> _How to complete this task_
After finding the line with "enable_charset : bool;" in the entries below, retype exactly each line from there through the line with "Definition set_failed (v", including that final line.

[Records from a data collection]

· · · · ·

Fixpoint run_drizzle_commands (tid_index : option Z) (upstream_add : bytes → option nat) (ds : list drizzle_command)
    (c : loc_conf) : conf_error + loc_conf :=
  match ds with
  | [] => inr c
  | d :: ds =>
      match run_drizzle_command tid_index upstream_add d c with
      | inl e => inl e
      | inr c => run_drizzle_commands tid_index upstream_add ds c
      end
  end.

(** ** A request *)

(** What [ngx_http_complex_value] gives for the request. *)
Variable evaluate : V → option bytes.

(** [ngx_http_upstream_drizzle_add]: the group with the name of the target; [groups] are
    the names and ports of the upstream blocks. *)
Fixpoint ngx_http_upstream_drizzle_add (groups : list (bytes * Z)) (host : bytes) (port : Z) : option nat :=
  match groups with
  | [] => None
  | (h, p) :: groups =>
      if (length h =? length host)%nat
         && match ngx_strncasecmp h host (length host) with Some r => r =? 0 | None => false end
         && (p =? port)
      then Some 0%nat else S <$> ngx_http_upstream_drizzle_add groups host port
  end.

(** [ngx_http_drizzle_handler] up to [ngx_http_upstream_dbd_init]: a status that ends the
    request, or the group it goes to ([None] inside: a NULL pointer that is followed by
    [ngx_http_upstream_dbd_init_request]).  [None]: the target [NGX_CONF_UNSET_PTR] is
    followed. *)
Definition ngx_http_drizzle_handler (groups : list (bytes * Z)) (in_memory : bool) (method : Z) (dlcf : loc_conf)
    : option (Z + option nat) :=
  if in_memory then Some (inl NGX_HTTP_INTERNAL_SERVER_ERROR)
  else if match default_query dlcf with None => Z.land (methods_set dlcf) method =? 0 | Some _ => false end
  then Some (inl (if negb (methods_set dlcf =? 0) then NGX_HTTP_NOT_ALLOWED else NGX_HTTP_INTERNAL_SERVER_ERROR))
  else
    match complex_target dlcf with
    | target_unset => None
    | target_value t =>
        match evaluate t with
        | None => Some (inl NGX_ERROR)
        | Some host =>
            if (length host =? 0)%nat then Some (inl NGX_HTTP_INTERNAL_SERVER_ERROR)
            else
              match ngx_http_upstream_drizzle_add groups host 0 with
              | None => Some (inl NGX_HTTP_INTERNAL_SERVER_ERROR)
              | Some u => Some (inr (Some u))
              end
        end
    | target_null => Some (inr (upstream dlcf))
    end.

(** The query of a request; [None] is the label [failed].  The handler has made sure that
    there is a default query when it is looked at. *)
Definition select_query (method : Z) (dlcf : loc_conf) : option mixed :=
  if negb (Z.land (methods_set dlcf) method =? 0)
  then find (fun q => negb (Z.land (key q) method =? 0)) (default [] (queries dlcf))
  else default_query dlcf.

Definition query_value (q : mixed) : option bytes :=
  match cv q with
  | Some v => sql ← evaluate v; if (length sql =? 0)%nat then None else Some sql
  | None => Some (sv q)
  end.
(** A request: the connection of [u->peer] ([pc->name] and [pc->sockaddr] point into the
    peer data), [ngx_http_upstream_drizzle_peer_data_t], what the pool looks at in the
    upstream ([content_left] is [u->length]), and whether [u->cleanup] is armed. *)
Record request := mk_request {
  connection : option nat;
  pc_cached : bool;
  socklen : nat;
  name : bytes;
  sockaddr : bytes;
  failed : bool;
  drizzle_con : option nat;
  res_con : bool;
  has_set_names : bool;
  enable_charset : bool;
  set_names_query : bytes;
  used : Z;
  state : Drizzle.ngx_http_drizzle_state_t;
  dbname : bytes;
  query : bytes;
  status_n : Z;
  header_sent : bool;
  content_left : Z;
  cleanup : bool
}.

Definition set_connection (v : option nat) (s : request) : request :=
  mk_request v (pc_cached s) (socklen s) (name s) (sockaddr s) (failed s) (drizzle_con s)
    (res_con s) (has_set_names s) (enable_charset s) (set_names_query s) (used s) (state s)
    (dbname s) (query s) (status_n s) (header_sent s) (content_left s) (cleanup s).
Definition set_pc_cached (v : bool) (s : request) : request :=
  mk_request (connection s) v (socklen s) (name s) (sockaddr s) (failed s) (drizzle_con s)
    (res_con s) (has_set_names s) (enable_charset s) (set_names_query s) (used s) (state s)
    (dbname s) (query s) (status_n s) (header_sent s) (content_left s) (cleanup s).
Definition set_socklen (v : nat) (s : request) : request :=
  mk_request (connection s) (pc_cached s) v (name s) (sockaddr s) (failed s) (drizzle_con s)
    (res_con s) (has_set_names s) (enable_charset s) (set_names_query s) (used s) (state s)
    (dbname s) (query s) (status_n s) (header_sent s) (content_left s) (cleanup s).
Definition set_name (v : bytes) (s : request) : request :=
  mk_request (connection s) (pc_cached s) (socklen s) v (sockaddr s) (failed s) (drizzle_con s)
    (res_con s) (has_set_names s) (enable_charset s) (set_names_query s) (used s) (state s)
    (dbname s) (query s) (status_n s) (header_sent s) (content_left s) (cleanup s).
Definition set_sockaddr (v : bytes) (s : request) : request :=
  mk_request (connection s) (pc_cached s) (socklen s) (name s) v (failed s) (drizzle_con s)
    (res_con s) (has_set_names s) (enable_charset s) (set_names_query s) (used s) (state s)
    (dbname s) (query s) (status_n s) (header_sent s) (content_left s) (cleanup s).
Definition set_failed (v : bool) (s : request) : request :=
  mk_request (connection s) (pc_cached s) (socklen s) (name s) (sockaddr s) v (drizzle_con s)
    (res_con s) (has_set_names s) (enable_charset s) (set_names_query s) (used s) (state s)
    (dbname s) (query s) (status_n s) (header_sent s) (content_left s) (cleanup s).
Definition set_drizzle_con (v : option nat) (s : request) : request :=
  mk_request (connection s) (pc_cached s) (socklen s) (name s) (sockaddr s) (failed s) v (res_con s)
    (has_set_names s) (enable_charset s) (set_names_query s) (used s) (state s) (dbname s) (query s)
    (status_n s) (header_sent s) (content_left s) (cleanup s).
Definition set_res_con (v : bool) (s : request) : request :=
  mk_request (connection s) (pc_cached s) (socklen s) (name s) (sockaddr s) (failed s)
    (drizzle_con s) v (has_set_names s) (enable_charset s) (set_names_query s) (used s) (state s)
    (dbname s) (query s) (status_n s) (header_sent s) (content_left s) (cleanup s).
Definition set_has_set_names (v : bool) (s : request) : request :=
  mk_request (connection s) (pc_cached s) (socklen s) (name s) (sockaddr s) (failed s)
    (drizzle_con s) (res_con s) v (enable_charset s) (set_names_query s) (used s) (state s)
    (dbname s) (query s) (status_n s) (header_sent s) (content_left s) (cleanup s).
Definition set_enable_charset (v : bool) (s : request) : request :=
  mk_request (connection s) (pc_cached s) (socklen s) (name s) (sockaddr s) (failed s)
    (drizzle_con s) (res_con s) (has_set_names s) v (set_names_query s) (used s) (state s)
    (dbname s) (query s) (status_n s) (header_sent s) (content_left s) (cleanup s).
Definition set_set_names_query (v : bytes) (s : request) : request :=
  mk_request (connection s) (pc_cached s) (socklen s) (name s) (sockaddr s) (failed s)
    (drizzle_con s) (res_con s) (has_set_names s) (enable_charset s) v (used s) (state s) (dbname s)
    (query s) (status_n s) (header_sent s) (content_left s) (cleanup s).
Definition set_used (v : Z) (s : request) : request :=
  mk_request (connection s) (pc_cached s) (socklen s) (name s) (sockaddr s) (failed s)
    (drizzle_con s) (res_con s) (has_set_names s) (enable_charset s) (set_names_query s) v (state s)
    (dbname s) (query s) (status_n s) (header_sent s) (content_left s) (cleanup s).
Definition set_state (v : Drizzle.ngx_http_drizzle_state_t) (s : request) : request :=
  mk_request (connection s) (pc_cached s) (socklen s) (name s) (sockaddr s) (failed s)
    (drizzle_con s) (res_con s) (has_set_names s) (enable_charset s) (set_names_query s) (used s) v
    (dbname s) (query s) (status_n s) (header_sent s) (content_left s) (cleanup s).
Definition set_dbname (v : bytes) (s : request) : request :=
  mk_request (connection s) (pc_cached s) (socklen s) (name s) (sockaddr s) (failed s)
    (drizzle_con s) (res_con s) (has_set_names s) (enable_charset s) (set_names_query s) (used s)
    (state s) v (query s) (status_n s) (header_sent s) (content_left s) (cleanup s).
Definition set_query (v : bytes) (s : request) : request :=
  mk_request (connection s) (pc_cached s) (socklen s) (name s) (sockaddr s) (failed s)
    (drizzle_con s) (res_con s) (has_set_names s) (enable_charset s) (set_names_query s) (used s)
    (state s) (dbname s) v (status_n s) (header_sent s) (content_left s) (cleanup s).
Definition set_status_n (v : Z) (s : request) : request :=
  mk_request (connection s) (pc_cached s) (socklen s) (name s) (sockaddr s) (failed s)
    (drizzle_con s) (res_con s) (has_set_names s) (enable_charset s) (set_names_query s) (used s)
    (state s) (dbname s) (query s) v (header_sent s) (content_left s) (cleanup s).
Definition set_header_sent (v : bool) (s : request) : request :=
  mk_request (connection s) (pc_cached s) (socklen s) (name s) (sockaddr s) (failed s)
    (drizzle_con s) (res_con s) (has_set_names s) (enable_charset s) (set_names_query s) (used s)
    (state s) (dbname s) (query s) (status_n s) v (content_left s) (cleanup s).
Definition set_content_left (v : Z) (s : request) : request :=
  mk_request (connection s) (pc_cached s) (socklen s) (name s) (sockaddr s) (failed s)
    (drizzle_con s) (res_con s) (has_set_names s) (enable_charset s) (set_names_query s) (used s)
    (state s) (dbname s) (query s) (status_n s) (header_sent s) v (cleanup s).
Definition set_cleanup (v : bool) (s : request) : request :=
  mk_request (connection s) (pc_cached s) (socklen s) (name s) (sockaddr s) (failed s)
    (drizzle_con s) (res_con s) (has_set_names s) (enable_charset s) (set_names_query s) (used s)
    (state s) (dbname s) (query s) (status_n s) (header_sent s) (content_left s) v.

· · · · ·

> _Your solution_
  enable_charset : bool;
  set_names_query : bytes;
  used : Z;
  state : Drizzle.ngx_http_drizzle_state_t;
  dbname : bytes;
  query : bytes;
  status_n : Z;
  header_sent : bool;
  content_left : Z;
  cleanup : bool
}.

Definition set_connection (v : option nat) (s : request) : request :=
  mk_request v (pc_cached s) (socklen s) (name s) (sockaddr s) (failed s) (drizzle_con s)
    (res_con s) (has_set_names s) (enable_charset s) (set_names_query s) (used s) (state s)
    (dbname s) (query s) (status_n s) (header_sent s) (content_left s) (cleanup s).
Definition set_pc_cached (v : bool) (s : request) : request :=
  mk_request (connection s) v (socklen s) (name s) (sockaddr s) (failed s) (drizzle_con s)
    (res_con s) (has_set_names s) (enable_charset s) (set_names_query s) (used s) (state s)
    (dbname s) (query s) (status_n s) (header_sent s) (content_left s) (cleanup s).
Definition set_socklen (v : nat) (s : request) : request :=
  mk_request (connection s) (pc_cached s) v (name s) (sockaddr s) (failed s) (drizzle_con s)
    (res_con s) (has_set_names s) (enable_charset s) (set_names_query s) (used s) (state s)
    (dbname s) (query s) (status_n s) (header_sent s) (content_left s) (cleanup s).
Definition set_name (v : bytes) (s : request) : request :=
  mk_request (connection s) (pc_cached s) (socklen s) v (sockaddr s) (failed s) (drizzle_con s)
    (res_con s) (has_set_names s) (enable_charset s) (set_names_query s) (used s) (state s)
    (dbname s) (query s) (status_n s) (header_sent s) (content_left s) (cleanup s).
Definition set_sockaddr (v : bytes) (s : request) : request :=
  mk_request (connection s) (pc_cached s) (socklen s) (name s) v (failed s) (drizzle_con s)
    (res_con s) (has_set_names s) (enable_charset s) (set_names_query s) (used s) (state s)
    (dbname s) (query s) (status_n s) (header_sent s) (content_left s) (cleanup s).
Definition set_failed (v : bool) (s : request) : request :=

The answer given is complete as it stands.